Addiction, in fact, is a natural result of prohibition. The outlawing of mind-enhancing drugs leads to a severe limit in the substances to which an illicit user has access. No wonder users get stuck on one specific drug: they had to leap huge dangerous hurdles just to have access to that one specific choice; they do not have a smorgasbord of obvious alternatives from which to choose. Nor should this come as a surprise.
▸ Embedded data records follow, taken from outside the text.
(** The header scan on the beginning [v] of a frame [m]. *)
Lemma parse_header_frame f pre v rest m t :
  lb_wf (buffer_ f) -> origin_of f + zlen pre + zlen v < 2 ^ 61 ->
  view_of f = pre ++ v -> is_frame m -> v ++ rest = m ++ t -> 10 <= zlen v ->
  ctx_begin (current_context_ f) = origin_of f + zlen pre ->
  let ctx n := mk_context (origin_of f + zlen pre) (origin_of f + zlen pre + zlen m) n ReadingBody in
  (zlen m <= zlen v /\ exists n, parse_header (view_of f) (zlen pre) f = Ok (QueuedMessage, complete_message (ctx n) f)) \/
  (zlen v < zlen m /\
    (parse_header (view_of f) (zlen pre) f = Ok (NeedMoreData, f) \/
     exists n, parse_header (view_of f) (zlen pre) f = Ok (NeedMoreData, with_context (ctx n) (scan_abs_ f) f))).
Proof.
  intros W Hb Ev Hm Hsplit H10 Hc ctx. pose proof (is_frame_length m Hm) as Hlm.
  destruct Hm as (d & r & Em & Hd & Hr). pose proof (header_ok_val d Hd) as Hv.
  assert (Hml : zlen m = 13 + zlen d + digits_val d + 7) by (rewrite Em, zlen_app, frame_header_length; lia).
  destruct (Z.lt_ge_cases (zlen v) 12) as [H12|H12].
  { right. split; [lia|]. left. unfold parse_header. change (zlen Fix_First_Field) with 10. rewrite Ev, zlen_app.
    by destruct (Z.ltb_spec (zlen pre + zlen v) (zlen pre + 10 + 2)); [|lia]. }
  assert (exists v2, v = Fix_First_Field ++ B "9=" ++ v2 /\ v2 ++ rest = d ++ SOH :: r ++ t) as (v2 & -> & Hs2).
  { rewrite Em in Hsplit. unfold frame_header in Hsplit.
    replace (((Fix_First_Field ++ B "9=" ++ d ++ [SOH]) ++ r) ++ t) with
      ((Fix_First_Field ++ B "9=") ++ d ++ SOH :: r ++ t) in Hsplit by (by rewrite <- !app_assoc).
    symmetry in Hsplit. apply app_eq_split in Hsplit as (k & -> & E);
      [|change (zlen (Fix_First_Field ++ B "9=")) with 12; lia].
    exists k. by rewrite <- app_assoc. }
  assert (Hsoh : SOH ∉ d) by (apply not_digit_notin; [apply Hd|done]).
  assert (Epre : view_of f = (pre ++ Fix_First_Field ++ B "9=") ++ v2) by (by rewrite Ev, <- !app_assoc).
  assert (Hvl : zlen (Fix_First_Field ++ B "9=" ++ v2) = 12 + zlen v2)
    by (rewrite !zlen_app; change (zlen Fix_First_Field) with 10; change (zlen (B "9=")) with 2; lia).
  destruct (Z.le_gt_cases (zlen v2) (zlen d)) as [Hle|Hgt].
  { apply app_eq_split in Hs2 as (k & -> & _); [|done]. right. split; [lia|]. left.
    rewrite Epre. apply parse_header_waits. intros ?. apply Hsoh, elem_of_app. by left. }
  assert (exists v3, v2 = d ++ SOH :: v3) as (v3 & ->).
  { replace (d ++ SOH :: r ++ t) with ((d ++ [SOH]) ++ r ++ t) in Hs2 by (by rewrite <- app_assoc).
    symmetry in Hs2. apply app_eq_split in Hs2 as (k & -> & E); [|zlia].
    exists k. by rewrite <- app_assoc. }
  assert (Hvl' : zlen (view_of f) = zlen pre + (12 + zlen (d ++ SOH :: v3))) by (rewrite Ev, zlen_app; lia).
  rewrite Hvl in *. rewrite Epre, parse_header_good; [|done|done|done|rewrite <- Epre; unfold origin_of in *; lia].
  cbv zeta. rewrite Hc, <- Epre, Hvl'.
  replace (zlen pre + zlen (frame_header d) + digits_val d + 7) with (zlen pre + zlen m) by (rewrite frame_header_length; lia).
  fold (origin_of f). rewrite (Z.add_assoc (origin_of f)).
  destruct (Z.ltb_spec (zlen pre + (12 + zlen (d ++ SOH :: v3))) (zlen pre + zlen m)).
  - right. split; [lia|]. right. by exists (digits_val d).
  - left. split; [lia|]. by exists (digits_val d).
Qed.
After all, a trillion-dollar effort is underway to ensure that users have no illicit options whatsoever.

We believe that addiction is an almost insurmountable disorder because we are blind to the ways that this phenomenon could be treated or even nipped in the bud. Why? Because to combat addiction, we need to be willing and able to use drugs to fight drugs, and that's something that today's indoctrinated doctors cannot imagine, having been programmed by their government since grade-school in the drug-hating ideology of Mary Baker Eddy. Doctors have this anti-scientific belief that drugs as chemically different as MDMA and coca are basically all the same thing: i.e., "drugs," in the pejorative sense of that word. And so they are blind to a vast array of therapies that would be common sense for anyone who was not a member of the Cult of the American Drug War.
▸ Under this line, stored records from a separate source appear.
(** ** The scratch buffer appends *)

Definition view := get_buffer_view.

(** What has been written fits in the block. *)
Record scratch_wf (s : FactoryScratch) : Prop := {
  sw_position : 0 <= position s <= zlen (buffer s);
  sw_buffer : zlen (buffer s) <= buffer_size s;
  sw_size : 64 * 1024 <= buffer_size s < 2 ^ 61 + 2 ^ 12
}.

Lemma scratch_new_wf : scratch_wf scratch_new.
Proof. split; cbn; zlia. Qed.

Lemma view_length s : scratch_wf s -> zlen (view s) = position s.
Proof. intros []. apply zlen_ztake. lia. Qed.

(** [g] appends [out] to the text and leaves the BodyLength window alone. *)
Definition emits (g : FactoryScratch -> FactoryScratch) (out : bytes) : Prop :=
  forall s, scratch_wf s -> position s + zlen out < 2 ^ 61 ->
  scratch_wf (g s) /\ view (g s) = view s ++ out /\
  body_length_offset (g s) = body_length_offset s /\
  body_length_digit_size (g s) = body_length_digit_size s.

Lemma emits_id : emits id [].
Proof. intros s W _. by rewrite app_nil_r. Qed.

Lemma emits_comp g h a b : emits g a -> emits h b -> emits (fun s => h (g s)) (a ++ b).
Proof.
  intros Hg Hh s W Hl. rewrite zlen_app in Hl. pose proof (zlen_nonneg b).
  destruct (Hg s W ltac:(lia)) as (W1 & E1 & O1 & D1).
  assert (position (g s) = position s + zlen a) by (rewrite <- (view_length _ W1), E1, zlen_app, view_length by done; done).
  destruct (Hh (g s) W1 ltac:(lia)) as (W2 & E2 & O2 & D2).
  split_and!; [done| |congruence|congruence]. by rewrite E2, E1, app_assoc.
Qed.

Lemma emits_eq g a b : emits g a -> a = b -> emits g b.
Proof. by intros ? <-. Qed.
Our therapeutic imaginations have been stunted by Drug War prejudices. Here is a list of a few of the many drug-enabled treatments that our "addicts" might undergo - or rather CHOOSE to undergo - in a world in which politicians no longer control how (and how much) we are allowed to think and feel in this life:

  1. The use of MDMA to inspire faith in humanity and compassion for others

  2. The use of morphine to inspire a surreal appreciation of Mother Nature (See Poe's "Tale of the Ragged Mountains")

  3. The use of opium in order to gain perspective on one's life and jog one's creative faculties

  4. The use of salvia to encounter encouraging "spirits" from another world (thereby following up the work left us by William James himself in investigating the true nature of reality)

  5. A trip on DMT to divert the mind, encounter "spirits," etc., maybe even get hints about ultimate realities

  6. A trip on psilocybin to help clarify one's goals in life



I can feel Euro-Americans cringing at these suggestions. After all, did we not travel west over 500 years ago in order to bully the locals into renouncing their quest for drug-inspired transcendence? And where would the addiction industry be today if everyone had the right to use substances of which politicians disapprove?

What I'm writing about here is the process of obfuscation. Is the drug you're using causing problems (besides the many caused by prohibition itself)? Then let's distract your mind with the effects of a wide variety of other substances.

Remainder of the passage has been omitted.